Our case has the typical features of PEHO syndrome, with progressive cerebral and cerebellar cortical atrophy, convulsions, hypotonia, absent visual fixation and walking disability, but none of the additional features, such as subcutaneous peripheral and facial edema, microcephaly and dysmorphic features described by Riikonen. In PEHO syndrome, levels of insulin-like growth factor 1 were significantly lower, and levels of nitric oxide were markedly elevated, compared with controls [4].
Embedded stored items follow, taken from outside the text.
(** * The record filter of the form-builder app (Record screen)

    A shallow embedding of [applyFilter], [fetchRecords] and [handleDelete]
    of the [Record] component, together with the part of the JavaScript
    runtime these functions call: property lookup on a plain object,
    [String(v)], [isNaN(v)], [parseFloat(v)], [toLowerCase], [includes],
    [startsWith], [Array.prototype.filter/every/some] and the comparison
    operators on numbers.

    Conventions of the model.
    - A JavaScript string is a sequence of UTF-16 code units.  The model
      covers the strings whose code units are all below 256 (Latin-1): one
      [ascii] of a [string] is one code unit.
    - A JavaScript number is a binary64 float, here a [spec_float] at
      precision 53 and maximal exponent 1024.
    - A field value is one of the kinds of the data model (string, number,
      boolean, null, geo-point object), or what a property lookup on a plain
      object can produce in addition: [undefined], or a member inherited from
      [Object.prototype].  None of these makes [String], [isNaN] or
      [parseFloat] throw, so the evaluation of a criterion is a total
      function to [bool].
    - The component's state is the pair ([records], [originalRecords]); the
      two state updates of one handler are taken together. *)

From Stdlib Require Import ZArith List String Ascii Bool Lia.
From Corelib Require Import SpecFloat.
Import ListNotations.

Local Open Scope string_scope.
Local Open Scope Z_scope.

(** ** Strings *)

Module JsString.

Definition code (c : ascii) : N := N_of_ascii c.

(** Simple lower-case mapping of one Latin-1 code unit: [A-Z] and the
    capital letters U+00C0..U+00DE other than the multiplication sign
    U+00D7 move up by 32. *)
Definition lowerChar (c : ascii) : ascii :=
  let n := code c in
  if ((65 <=? n) && (n <=? 90))%N then ascii_of_N (n + 32)
  else if ((192 <=? n) && (n <=? 222) && negb (n =? 215))%N
       then ascii_of_N (n + 32)
  else c.

(** [s.toLowerCase()] *)
Fixpoint toLowerCase (s : string) : string :=
  match s with
  | EmptyString => EmptyString
  | String c s' => String (lowerChar c) (toLowerCase s')
  end.

(** [s.startsWith(t)] *)
Fixpoint startsWith (s t : string) {struct t} : bool :=
  match t with
  | EmptyString => true
  | String b t' =>
      match s with
      | EmptyString => false
      | String a s' => Ascii.eqb a b && startsWith s' t'
      end
  end.

(** [s.includes(t)]: some position of [s] starts an occurrence of [t]. *)
Fixpoint includes (s t : string) : bool :=
  startsWith s t ||
  match s with
  | EmptyString => false
  | String _ s' => includes s' t
  end.

(** White space and line terminators among the Latin-1 code units:
    TAB, LF, VT, FF, CR, SP and NBSP. *)
Definition isWhiteSpace (c : ascii) : bool :=
  let n := code c in
  (((9 <=? n) && (n <=? 13)) || (n =? 32) || (n =? 160))%N.

Fixpoint trimStart (s : string) : string :=
  match s with
  | EmptyString => EmptyString
  | String c s' => if isWhiteSpace c then trimStart s' else s
  end.

(** [trimEnd] drops a trailing run of white space: a suffix is kept from
    its first code unit on as soon as something other than white space
    follows. *)
Fixpoint trimEnd (s : string) : string :=
  match s with
  | EmptyString => EmptyString
  | String c s' =>
      match trimEnd s' with
      | EmptyString => if isWhiteSpace c then EmptyString else String c EmptyString
      | r => String c r
      end
  end.

Definition trim (s : string) : string := trimEnd (trimStart s).

Definition isDigit (c : ascii) : bool :=
  let n := code c in ((48 <=? n) && (n <=? 57))%N.

Definition digitValue (c : ascii) : Z := Z.of_N (code c) - 48.

End JsString.

(** ** Numbers *)

Module JsNumber.
Import JsString.

(** A Number value: a binary64 float. *)
Definition number : Set := spec_float.

Definition prec : Z := 53.
Definition emax : Z := 1024.

Definition NaN : number := S754_nan.

Definition isNaN (x : number) : bool :=
  match x with S754_nan => true | _ => false end.

(** [x === y], [x < y] and [x <= y] on numbers; [x > y] is [ltb y x] and
    [x >= y] is [leb y x].  Every comparison with NaN is false. *)
Definition eqb (x y : number) : bool := SFeqb x y.
Definition ltb (x y : number) : bool := SFltb x y.
Definition leb (x y : number) : bool := SFleb x y.

(** The Number value of the decimal [(-1)^neg * m * 10^e], [0 <= m]:
    the quotient of two integers rounded to nearest, ties to even. *)
Definition ofDecimal (neg : bool) (m e : Z) : number :=
  match m with
  | Zpos _ =>
      let num := m * 10 ^ Z.max e 0 in
      let den := 10 ^ Z.max (- e) 0 in
      let '(q, e2, l) := SFdiv_core_binary prec emax num 0 den 0 in
      binary_round_aux prec emax neg q e2 l
  | _ => S754_zero neg
  end.

(** *** Reading a decimal literal (StrDecimalLiteral) *)

(** A maximal run of decimal digits: the value read so far, the number of
    digits read, and the rest. *)
Fixpoint readDigits (s : string) (acc n : Z) : Z * Z * string :=
  match s with
  | String c s' =>
      if isDigit c then readDigits s' (10 * acc + digitValue c) (n + 1)
      else (acc, n, s)
  | EmptyString => (acc, n, s)
  end.

(** An optional sign: whether it is [-], and what follows it. *)
Definition readSign (s : string) : bool * string :=
  match s with
  | String c r =>
      if Ascii.eqb c "-" then (true, r)
      else if Ascii.eqb c "+" then (false, r)
      else (false, s)
  | EmptyString => (false, s)
  end.

(** ExponentPart: [e] or [E], an optional sign and at least one digit;
    nothing is consumed when no digit follows. *)
Definition readExponent (s : string) : Z * string :=
  match s with
  | String c s1 =>
      if Ascii.eqb c "e" || Ascii.eqb c "E" then
        let '(neg, s2) := readSign s1 in
        let '(v, n, s3) := readDigits s2 0 0 in
        if n =? 0 then (0, s) else (if neg then - v else v, s3)
      else (0, s)
  | EmptyString => (0, s)
  end.

Fixpoint dropChars (n : nat) (s : string) : string :=
  match n, s with
  | S n', String _ s' => dropChars n' s'
  | _, _ => s
  end.

(** The digits [D+] read, [m1] from [n1 > 0] of them, with [s1] after
    them: the literal [D+ exp?]. *)
Definition readWhole (neg : bool) (m1 n1 : Z) (s1 : string)
    : option (number * string) :=
  if n1 =? 0 then None
  else
    let '(e, s4) := readExponent s1 in
    Some (ofDecimal neg m1 e, s4).

(** The same with a point and [s2] after it: the literals [D+ . D* exp?]
    and [. D+ exp?]. *)
Definition readFraction (neg : bool) (m1 n1 : Z) (s2 : string)
    : option (number * string) :=
  let '(m2, n2, s3) := readDigits s2 m1 0 in
  if (n1 =? 0) && (n2 =? 0) then None
  else
    let '(e, s4) := readExponent s3 in
    Some (ofDecimal neg m2 (e - n2), s4).

(** StrUnsignedDecimalLiteral: [Infinity], [D+ . D* exp?], [. D+ exp?]
    or [D+ exp?]; the longest such prefix of [s] and what follows it. *)
Definition readUnsigned (neg : bool) (s : string) : option (number * string) :=
  if startsWith s "Infinity" then Some (S754_infinity neg, dropChars 8 s)
  else
    let '(m1, n1, s1) := readDigits s 0 0 in
    match s1 with
    | String c s2 =>
        if Ascii.eqb c "." then readFraction neg m1 n1 s2
        else readWhole neg m1 n1 s1
    | EmptyString => readWhole neg m1 n1 s1
    end.

Definition readDecimal (s : string) : option (number * string) :=
  let '(neg, s') := readSign s in readUnsigned neg s'.

(** [parseFloat] on a string: leading white space is skipped, the longest
    prefix that is a decimal literal is read, the rest is ignored. *)
Definition parseFloatString (s : string) : number :=
  match readDecimal (trimStart s) with
  | Some (x, _) => x
  | None => NaN
  end.

(** *** Number("...") (StringToNumber) *)

Definition radixDigit (base : Z) (c : ascii) : option Z :=
  let n := Z.of_N (code c) in
  let v :=
    if (48 <=? n) && (n <=? 57) then n - 48
    else if (97 <=? n) && (n <=? 102) then n - 87
    else if (65 <=? n) && (n <=? 70) then n - 55
    else base in
  if v <? base then Some v else None.

Fixpoint readRadix (base : Z) (s : string) (acc : Z) : option Z :=
  match s with
  | EmptyString => Some acc
  | String c s' =>
      match radixDigit base c with
      | Some v => readRadix base s' (base * acc + v)
      | None => None
      end
  end.

(** NonDecimalIntegerLiteral: [0x], [0o] or [0b] (either case) and at
    least one digit of that radix; no sign. *)
Definition readNonDecimal (s : string) : option Z :=
  match s with
  | String "0" (String r (String c s')) =>
      let digits := String c s' in
      if Ascii.eqb r "x" || Ascii.eqb r "X" then readRadix 16 digits 0
      else if Ascii.eqb r "o" || Ascii.eqb r "O" then readRadix 8 digits 0
      else if Ascii.eqb r "b" || Ascii.eqb r "B" then readRadix 2 digits 0
      else None
  | _ => None
  end.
Disease onset is during early infancy and most children appear healthy at birth [2]. The hypsarrhythmic EEG pattern is usually evident by 1 year of age. Vision failure with abnormal eye movements usually develops early in infancy [1]. Our case had hypsarrhythmia and bilateral optical atrophy. Also, the rate of cerebellar atrophy in our case was less prominent than in earlier reported cases [2 et 3]. However, follow-up MR imaging is expected to reveal more cerebellar atrophy.
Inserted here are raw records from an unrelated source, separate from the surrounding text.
(** * Interview Intelligence Engine

    A shallow embedding of the two computational parts of the application:
    the rule-based analysis of [utils/analysisEngine.ts] and the two
    progress trackers ([ProgressTrackingService] and
    [EnhancedProgressService]) that keep a bounded session log in
    [localStorage].

    Conventions of the embedding.
    - A JavaScript string is the list of its UTF-16 code units.
    - A finite JavaScript number is an exact rational ([Q]); the results of
      a division by zero ([NaN], the infinities) are the extra constructors
      of [JS.number].  Arithmetic is exact: the rounding of binary floating
      point is not modelled.  Sums of whole scores are the same in both,
      and so are the order of their means and their rounded means; a
      quotient that the doubles of the program put just beside a half may
      round the other way there.  The two thresholds 0.05 and 0.08 are
      taken as 1/20 and 2/25; the doubles nearest to them give the same
      comparisons against whole numbers of words.
    - [localStorage], the console and the remote analysis service are
      threaded explicitly through a state-and-exception monad.  The
      storage is one that accepts every write. *)

From Stdlib Require Import ZArith NArith QArith Qround.
From Stdlib Require Import List Lia Lqa String Ascii Bool Permutation Sorted.
From stdpp Require Import gmap strings.
Import ListNotations.

(* ================================================================== *)
(** * The JavaScript run-time functions the program calls             *)
(* ================================================================== *)

Module JS.

(** ** Strings *)

Definition code_unit := N.
Definition jsstring := list code_unit.

(** A string literal of the source (all of them are ASCII). *)
Definition lit (s : string) : jsstring :=
  List.map N_of_ascii (list_ascii_of_string s).

Definition in_range (lo hi c : N) : bool := ((lo <=? c) && (c <=? hi))%N.

(** ECMAScript [WhiteSpace] and [LineTerminator]: what [\s] matches and
    what [String.prototype.trim] removes. *)
Definition isWhiteSpace (c : code_unit) : bool :=
  in_range 9 13 c || (c =? 32)%N || (c =? 160)%N || (c =? 5760)%N
  || in_range 8192 8202 c || (c =? 8232)%N || (c =? 8233)%N
  || (c =? 8239)%N || (c =? 8287)%N || (c =? 12288)%N || (c =? 65279)%N.

(** [\d] *)
Definition isDigit (c : code_unit) : bool := in_range 48 57 c.

(** [\w], which decides where [\b] holds. *)
Definition isWordChar (c : code_unit) : bool :=
  in_range 48 57 c || in_range 65 90 c || (c =? 95)%N || in_range 97 122 c.

(** [String.prototype.toLowerCase], one code unit at a time: the case
    pairs of Basic Latin and of the Latin-1 Supplement, and the two code
    points beyond them that lower to Basic Latin letters (U+0130 and the
    Kelvin sign U+212A).  Letters of other alphabets are kept as they
    are: they never lower to white space nor to a Basic Latin letter, so
    neither the word boundaries nor the filler test below see them. *)
Definition lowerUnit (c : code_unit) : jsstring :=
  if in_range 65 90 c then [(c + 32)%N]
  else if in_range 192 222 c && negb (c =? 215)%N then [(c + 32)%N]
  else if (c =? 304)%N then [105%N; 775%N]
  else if (c =? 8490)%N then [107%N]
  else [c].

Definition toLowerCase (s : jsstring) : jsstring := flat_map lowerUnit s.

(** The [Canonicalize] step of a regular expression with the [i] flag
    and without the [u] flag: a code unit from 128 on is never identified
    with one below 128, so against the ASCII patterns of this program
    only the Basic Latin case pairs are folded. *)
Definition canonicalize (c : code_unit) : code_unit :=
  if in_range 97 122 c then (c - 32)%N else c.

Definition sameUnit (a b : code_unit) : bool := (a =? b)%N.
Definition sameUnitIgnoreCase (a b : code_unit) : bool :=
  (canonicalize a =? canonicalize b)%N.

Fixpoint trimStart (s : jsstring) : jsstring :=
  match s with
  | [] => []
  | c :: s' => if isWhiteSpace c then trimStart s' else s
  end.

Definition trim (s : jsstring) : jsstring :=
  rev (trimStart (rev (trimStart s))).

(** [pat] occurs at the very start of [s]. *)
Fixpoint matchesAt (eqc : code_unit -> code_unit -> bool)
         (pat s : jsstring) : bool :=
  match pat, s with
  | [], _ => true
  | _ :: _, [] => false
  | p :: pat', c :: s' => eqc p c && matchesAt eqc pat' s'
  end.

(** [pat] occurs somewhere in [s]. *)
Fixpoint occursIn (eqc : code_unit -> code_unit -> bool)
         (pat s : jsstring) : bool :=
  matchesAt eqc pat s
  || match s with
     | [] => false
     | _ :: s' => occursIn eqc pat s'
     end.

(** [s.includes(sub)] *)
Definition includes (s sub : jsstring) : bool := occursIn sameUnit sub s.

(** [/a|b|c/i.test(s)] for literal alternatives. *)
Definition testAnyIgnoreCase (alts : list jsstring) (s : jsstring) : bool :=
  existsb (fun pat => occursIn sameUnitIgnoreCase pat s) alts.

(** [/\d/.test(s)] *)
Definition testDigit (s : jsstring) : bool := existsb isDigit s.

(** [\b] between two neighbouring positions; [None] is the outside of
    the string. *)
Definition wordAt (o : option code_unit) : bool :=
  match o with
  | Some c => isWordChar c
  | None => false
  end.

Definition boundary (before after : option code_unit) : bool :=
  xorb (wordAt before) (wordAt after).

(** [\b(pat)\b] with the [i] flag matches at the start of [s], the code
    unit before [s] being [prev]. *)
Definition boundedMatchAt (prev : option code_unit) (s pat : jsstring)
  : bool :=
  boundary prev (head s)
  && matchesAt sameUnitIgnoreCase pat s
  && boundary (match length pat with
               | O => prev
               | S k => nth_error s k
               end)
              (nth_error s (length pat)).

(** The successive matches of [/\b(a|b|c)\b/gi], scanning from the left:
    at each position the first alternative that fits is taken and the
    scan resumes after it ([skip] counts the code units of a match still
    to be passed). *)
Fixpoint scanBounded (alts : list jsstring) (prev : option code_unit)
         (skip : nat) (s : jsstring) : list jsstring :=
  match s with
  | [] => []
  | c :: s' =>
      match skip with
      | S k => scanBounded alts (Some c) k s'
      | O =>
          match List.find (boundedMatchAt prev s) alts with
          | Some pat =>
              firstn (length pat) s
              :: scanBounded alts (Some c) (length pat - 1) s'
          | None => scanBounded alts (Some c) 0 s'
          end
      end
  end.

(** [s.match(/\b(a|b|c)\b/gi)]: [null] when nothing matches. *)
Definition matchBounded (alts : list jsstring) (s : jsstring)
  : option (list jsstring) :=
  match scanBounded alts None 0 s with
  | [] => None
  | ms => Some ms
  end.

(** [s.split(/[class]+/)]: the pieces between maximal runs of separator
    code units; a run at either end leaves an empty piece there.
    [inRun] tells that the previous code unit was a separator, [cur] is
    the piece being read, reversed. *)
Fixpoint splitRuns (sep : code_unit -> bool) (inRun : bool)
         (cur : jsstring) (s : jsstring) : list jsstring :=
  match s with
  | [] => [rev cur]
  | c :: s' =>
      if sep c
      then if inRun
           then splitRuns sep true [] s'
           else rev cur :: splitRuns sep true [] s'
      else splitRuns sep false (c :: cur) s'
  end.

Definition splitOnRuns (sep : code_unit -> bool) (s : jsstring)
  : list jsstring :=
  splitRuns sep false [] s.

(** [s.split(',')]: one piece more than there are separators. *)
Fixpoint splitAt (sep : code_unit) (cur : jsstring) (s : jsstring)
  : list jsstring :=
  match s with
  | [] => [rev cur]
  | c :: s' =>
      if (c =? sep)%N
      then rev cur :: splitAt sep [] s'
      else splitAt sep (c :: cur) s'
  end.

Definition splitOn (sep : code_unit) (s : jsstring) : list jsstring :=
  splitAt sep [] s.

(** A string in a condition: the empty string is falsy. *)
Definition truthyString (s : jsstring) : bool :=
  match s with
  | [] => false
  | _ :: _ => true
  end.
Our case has the typical features of PEHO syndrome, such as progressive cerebral and cerebellar cortical atrophy, convulsions, hypotonia, absent visual fixation and walking disability, which developed within a 2-year period, and is worthy of attention because of the rarity of the condition in this age group.

References

[1]
Field MJ, Grattan-Smith P, Piper SM, Thompson EM, Haan EA, Edwards M, et al . PEHO and PEHO-like syndromes: report of five Australian cases. Am J Med Gent A 2003;15:(122)6-12.
[2]
Huisman TAGM, Klein A, Werner B, Straube T, Boltshauser E. Serial MR imaging, diffusion tensor imaging, and MR spectroscopic findings in a child with Progressive encephalopathy, edema, hypsarrhythmia, and optic atrophy (PEHO) Syndrome. AJNR 2006;27:1555-1558.
[3]
Klein A, Schmitt B, Boltshauser E. Progressive encephalopathy with edema, hypsarrhythmia and optic atrophy (PEHO) syndrome in a Swiss child. Eur J Paediatr Neurol 2004;8:317-321.
[4]
Reikonen R. The PEHO syndrome. Brain Dev 2001;23:765-769.
[5]
Salonen R, Somer M, Haltia M, Lorentz M, Norio R. Progressive encephalopathy with edema, hypsarrhythmia, and optic atrophy (PEHO syndrome). Clin Gen 1991;39:287-293.
[6]
Somer M, Salonen O, Pihko H, Norio R. PEHO syndrome (progressive encephalopathy with edema, hypsarrhythmia, and optic atrophy): neuroradiologic findings. Am J Neuroradiol 1993;14:861-867.